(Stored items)
□ □ □

(** Each word with a colon after it; words with colons between them. *)
Definition wc (l : list Z) : bytes := concat ((fun w => print_hex w ++ [COLON]) <$> l).
Definition colons (l : list Z) : bytes := join_fill (print_hex <$> l) [COLON].

Lemma colons_snoc (l : list Z) (x : Z) : colons (l ++ [x]) = wc l ++ print_hex x.
Proof.
  induction l as [|w l IH]; [done|]. unfold colons, wc in *. cbn [app fmap list_fmap concat].
  rewrite <- !app_assoc. rewrite <- IH. cbn [join_fill]. destruct (print_hex <$> l ++ [x]) eqn:E; [|done].
  apply fmap_nil_inv in E. by destruct l.
Qed.

Lemma wc_app (l1 l2 : list Z) : wc (l1 ++ l2) = wc l1 ++ wc l2.
Proof. unfold wc. by rewrite fmap_app, concat_app. Qed.

Lemma print_hex_ne (w : Z) : is_word w -> (1 <= length (print_hex w) <= 4)%nat.
Proof. intros Hw. destruct (print_hex_digits w Hw) as (ds & -> & Hl & _). by rewrite length_fmap. Qed.

Lemma wc_length (l : list Z) : Forall is_word l -> (2 * length l <= length (wc l) <= 5 * length l)%nat.
Proof.
  induction 1 as [|w l Hw _ IH]; [done|]. unfold wc in *. cbn [fmap list_fmap concat length].
  rewrite !length_app. pose proof (print_hex_ne w Hw). cbn [length]. lia.
Qed.

Lemma print_hex_chars (w : Z) (c : ascii) : is_word w -> c ∈ print_hex w -> c <> "."%char /\ c <> COLON.
Proof.
  intros Hw. destruct (print_hex_digits w Hw) as (ds & -> & _ & Hds & _). intros (d & -> & Hd)%list_elem_of_fmap.
  rewrite Forall_forall in Hds. destruct (hex_char_facts d (Hds d Hd)) as (_ & _ & _ & H1 & H2 & _). done.
Qed.

Lemma wc_no_dot (l : list Z) : Forall is_word l -> ~ ("."%char ∈ wc l).
Proof.
  induction 1 as [|w l Hw _ IH]; [apply not_elem_of_nil|]. unfold wc in *. cbn [fmap list_fmap concat].
  intros [[H|H]%elem_of_app|H]%elem_of_app; [by apply (print_hex_chars w) in H as [H _]|by apply list_elem_of_singleton in H|done].
Qed.

Lemma strchr_none (s : bytes) (c : ascii) : ~ (c ∈ s) -> strchr s c = None.
Proof.
  induction s as [|d s IH]; [done|]. intros [Hd Hs]%not_elem_of_cons. cbn [strchr].
  destruct (decide (d = c)); [congruence|by apply IH].
Qed.

Lemma strchr_first (s t : bytes) (c : ascii) : ~ (c ∈ s) -> strchr (s ++ c :: t) c = Some (c :: t).
Proof.
  induction s as [|d s IH]; intros H; cbn [app strchr].
  - by destruct (decide (c = c)).
  - apply not_elem_of_cons in H as [Hd Hs]. destruct (decide (d = c)); [congruence|by apply IH].
Qed.

(** ** Parsing words *)

Definition stops (rest : bytes) : Prop := rest = [] \/ exists t, rest = COLON :: t.

Lemma scan_hex_digits (ds : list Z) (rest : bytes) : stops rest -> Forall (fun d => 0 <= d < 16) ds ->
  forall acc, scan_digits 16 acc ((hex_char <$> ds) ++ rest) = (fold_digits 16 acc ds, rest).
Proof.
  intros Hr. induction 1 as [|d ds Hd _ IH]; intros acc; cbn [fmap list_fmap app].
  - destruct Hr as [->|(t & ->)]; done.
  - cbn [scan_digits]. destruct (hex_char_facts d Hd) as (-> & _). by rewrite IH.
Qed.

Lemma strtol_word (w : Z) (rest : bytes) : is_word w -> stops rest ->
  strtol (print_hex w ++ rest) 16 = {| st_val := w; st_end := rest; st_erange := false |}.
Proof.
  intros Hw Hr. destruct (print_hex_digits w Hw) as (ds & E & Hl & Hds & Hf).
  pose proof (scan_hex_digits ds rest Hr Hds 0) as Hscan. rewrite Hf, <- E in Hscan.
  unfold strtol, strtox. rewrite E in *. destruct ds as [|d ds]; [simpl in Hl; lia|]. cbn [fmap list_fmap app] in *.
  apply Forall_cons in Hds as [Hd Hds]. destruct (hex_char_facts d Hd) as (Hin & Hsp & _ & _ & _ & Hch).
  cbn [skip_space]. rewrite Hsp, !(proj2 (Z.eqb_neq _ _)) by tauto.
  assert (Hres : resolve_base 16 (hex_char d :: (hex_char <$> ds) ++ rest) = (16, hex_char d :: (hex_char <$> ds) ++ rest)).
  { unfold resolve_base. change ((16 =? 0) || (16 =? 16)) with true. cbn [andb].
    destruct ds as [|d2 ds]; cbn [fmap list_fmap app].
    - destruct Hr as [->|(t & ->)]; [done|]. destruct t as [|t0 t]; [done|]. by rewrite andb_false_r.
    - apply Forall_cons in Hds as [Hd2 _]. destruct (hex_char_facts d2 Hd2) as (_ & _ & _ & _ & _ & Hch2).
      destruct ((hex_char <$> ds) ++ rest); [done|]. rewrite !(proj2 (Z.eqb_neq (b2z (hex_char d2)) _)) by tauto.
      cbn [orb]. by rewrite andb_false_r. }
  rewrite Hres. cbn [deref]. rewrite Hin, Hscan. unfold is_word in Hw.
  rewrite !(proj2 (Z.ltb_ge _ _)) by (unfold LONG_MIN, LONG_MAX; lia). done.
Qed.

Lemma stops_length (w : Z) (rest : bytes) : is_word w -> stops rest ->
  TOR_ISXDIGIT (deref (print_hex w ++ rest)) = true /\
  forall n, (1 < length (print_hex w))%nat -> n = nth 1 (print_hex w ++ rest) NUL -> TOR_ISXDIGIT n = true.
Proof.
  intros Hw Hr. destruct (print_hex_digits w Hw) as (ds & -> & Hl & Hds & _).
  destruct ds as [|d ds]; [simpl in Hl; lia|]. apply Forall_cons in Hds as [Hd Hds].
  split; [by apply hex_char_facts|]. intros n. rewrite length_fmap. intros Hn ->.
  destruct ds as [|d2 ds]; [simpl in Hn; lia|]. apply Forall_cons in Hds as [Hd2 _]. by apply hex_char_facts.
Qed.

(** One word of the loop, when a colon follows it or the end. *)
Lemma word_step (f : nat) (w : Z) (tail : bytes) (len_eow i : nat) (gap set : Z) (words : list Z) :
  is_word w -> (i <= 7)%nat -> length words = 8%nat -> (len_eow <= length tail)%nat ->
  pton_loop (S f) (print_hex w ++ COLON :: tail) len_eow (Z.of_nat i) gap set words =
  pton_loop f tail len_eow (Z.of_nat (S i)) gap (set + 1) (<[i := w]> words).
Proof.
  intros Hw Hi Hwl Hlen. pose proof (print_hex_ne w Hw) as Hne.
  assert (Hst : stops (COLON :: tail)) by (right; by eexists).
  destruct (stops_length w _ Hw Hst) as [Hx Hx1]. cbn [pton_loop].
  assert (Hlt : (len_eow <? length (print_hex w ++ COLON :: tail))%nat = true).
  { apply Nat.ltb_lt. rewrite length_app. cbn [length]. lia. }
  rewrite Hlt, (proj2 (Z.ltb_ge _ _)) by lia. rewrite Hx, (strtol_word w _ Hw Hst). cbn [st_end st_val].
  rewrite bool_decide_false.
  2: { intros E. apply (f_equal length) in E. rewrite length_app in E. lia. }
  change (b2z (deref (COLON :: tail)) =? 0) with false. cbn iota. rewrite length_app.
  replace (length (print_hex w) + length (COLON :: tail) - length (COLON :: tail))%nat with (length (print_hex w)) by lia.
  rewrite (proj2 (Nat.ltb_ge _ _)) by lia.
  assert (Hn1 : (1 <? length (print_hex w))%nat && negb (TOR_ISXDIGIT (nth 1 (print_hex w ++ COLON :: tail) NUL)) = false).
  { destruct (Nat.ltb_spec 1 (length (print_hex w))); [|done]. by rewrite (Hx1 _ ltac:(done) eq_refl). }
  rewrite Hn1. unfold is_word in Hw. rewrite (proj2 (Z.leb_le _ _)), (proj2 (Z.ltb_lt _ _)) by lia. cbn [tor_assert].
  rewrite aset_nat by lia. cbn [obind]. unfold wrap. rewrite Z.mod_small by (simpl; lia).
  change (b2z (deref (COLON :: tail)) =? 58) with true. cbn [negb andb drop].
  replace (Z.of_nat i + 1) with (Z.of_nat (S i)) by lia. done.
Qed.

□ □ □

# What you should do
Check the entries above line by line and return each one containing the word "congruence".

# Task result
  destruct (decide (d = c)); [congruence|by apply IH].
  - apply not_elem_of_cons in H as [Hd Hs]. destruct (decide (d = c)); [congruence|by apply IH].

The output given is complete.